On April 3, 2017, U.S. Citizenship and Immigration Services (USCIS) will begin accepting CW-1 petitions subject to the fiscal year 2018 cap. Employers in the Commonwealth of the Northern Mariana Islands (CNMI) use the CW-1 program to employ foreign workers who are otherwise ineligible to work under other nonimmigrant worker categories. The cap for CW-1 visas for FY 2018 has not been set, but it must be less than the FY 2017 cap, which is currently set at 12,998.

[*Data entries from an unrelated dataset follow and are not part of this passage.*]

(** C1. The merged context is the search results followed by the recent logs
    whose identity (id, falling back to the time stamp) is not that of a
    search result.  Hence the search results occupy the first positions,
    whatever the time stamps, every later entry derives from a recent log,
    an identity (and a non-zero id) of a search result occurs in the output
    exactly as often as among the search results, so exactly once when the
    search results are a result set without repeated ids, as those of
    [getRelatedLogs] are over a table [logs] whose ids are distinct and not
    zero: in the context of a chat every id of a search result occurs once. *)
Theorem contextLogs_search_first_once (S : list LogSummary.t) (R : list LogEntry.t) :
  contextLogs S R
  = (S ++ List.map formatRecent
           (List.filter
              (fun log => negb (bool_decide (entryKey log ∈ List.map summaryKey S)))
              R))%list
  /\ (forall i s, S !! i = Some s -> contextLogs S R !! i = Some s)
  /\ (forall i x, (length S <= i)%nat -> contextLogs S R !! i = Some x ->
        exists log, In log R /\ x = formatRecent log
                    /\ ~ In (entryKey log) (List.map summaryKey S))
  /\ (forall k, In k (List.map summaryKey S) ->
        count_occ Z.eq_dec (List.map summaryKey (contextLogs S R)) k
        = count_occ Z.eq_dec (List.map summaryKey S) k)
  /\ (forall k, k <> 0 -> In k (List.map LogSummary.id S) ->
        count_occ Z.eq_dec (List.map LogSummary.id (contextLogs S R)) k
        = count_occ Z.eq_dec (List.map LogSummary.id S) k)
  /\ (List.NoDup (List.map LogSummary.id S) ->
      forall k, k <> 0 -> In k (List.map LogSummary.id S) ->
        count_occ Z.eq_dec (List.map LogSummary.id (contextLogs S R)) k = 1%nat)
  /\ (forall (tsquery : Type) (to_tsquery : string -> option tsquery)
             (matches : string -> tsquery -> bool) (tz now : Z) (q : string)
             (st : Store),
        List.NoDup (List.map LogRow.id (logs st)) ->
        ~ In 0 (List.map LogRow.id (logs st)) ->
        forall k,
          In k (List.map LogSummary.id
                  (fst (getRelatedLogs tsquery to_tsquery matches q st))) ->
          count_occ Z.eq_dec
            (List.map LogSummary.id
               (fst (chatContext tsquery to_tsquery matches tz now q st))) k
          = 1%nat).
Proof.
  pose proof (contextLogs_count_id S R) as Hcount.
  split; [|split; [|split; [|split; [|split; [|split]]]]].
  - unfold contextLogs, uniqueRecentLogs. do 2 f_equal.
    apply filter_ext. intros log. f_equal.
    apply bool_decide_ext. rewrite elem_of_searchResultIds.
    symmetry. apply list_elem_of_In.
  - intros i s Hi. unfold contextLogs. rewrite lookup_app_l; [exact Hi|].
    eapply lookup_lt_Some, Hi.
  - intros i x Hi Hx. unfold contextLogs in Hx.
    rewrite lookup_app_r in Hx by exact Hi.
    apply list_elem_of_lookup_2, list_elem_of_In, in_map_iff in Hx
      as (log & Hfmt & Hlog).
    apply In_uniqueRecentLogs in Hlog as [HR Hfresh].
    exists log. auto.
  - intros k Hk. unfold contextLogs.
    rewrite List.map_app, count_occ_app.
    rewrite (proj1 (count_occ_not_In Z.eq_dec _ k) (recent_part_fresh S R k Hk)).
    lia.
  - exact Hcount.
  - intros Hnd k Hk0 Hk. rewrite Hcount by assumption.
    apply (proj1 (NoDup_count_occ' Z.eq_dec _)); assumption.
  - intros tsquery to_tsquery matches tz now q st Hnd Hzero k Hk.
    destruct (getRelatedLogs_result_set tsquery to_tsquery matches q st Hnd)
      as [Hdistinct Hincl].
    destruct (chatContext_is_merge tsquery to_tsquery matches tz now q st)
      as (days & _ & ->).
    rewrite contextLogs_count_id; [|intros ->; apply Hzero, Hincl, Hk|exact Hk].
    apply (proj1 (NoDup_count_occ' Z.eq_dec _)); assumption.
Qed.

For the FY 2018 cap, an extension petition may request a start date of October 1, 2017, even if that worker’s current status will not expire by that date. USCIS said it encourages employers to file a petition for a CW-1 nonimmigrant worker up to 6 months in advance of the proposed start date of employment and as early as possible within that time frame. The agency will reject a petition if it is filed more than 6 months in advance.

USCIS reminds employers to submit all required documentation, including evidence that the job vacancy announcement was posted on the Department of Labor website.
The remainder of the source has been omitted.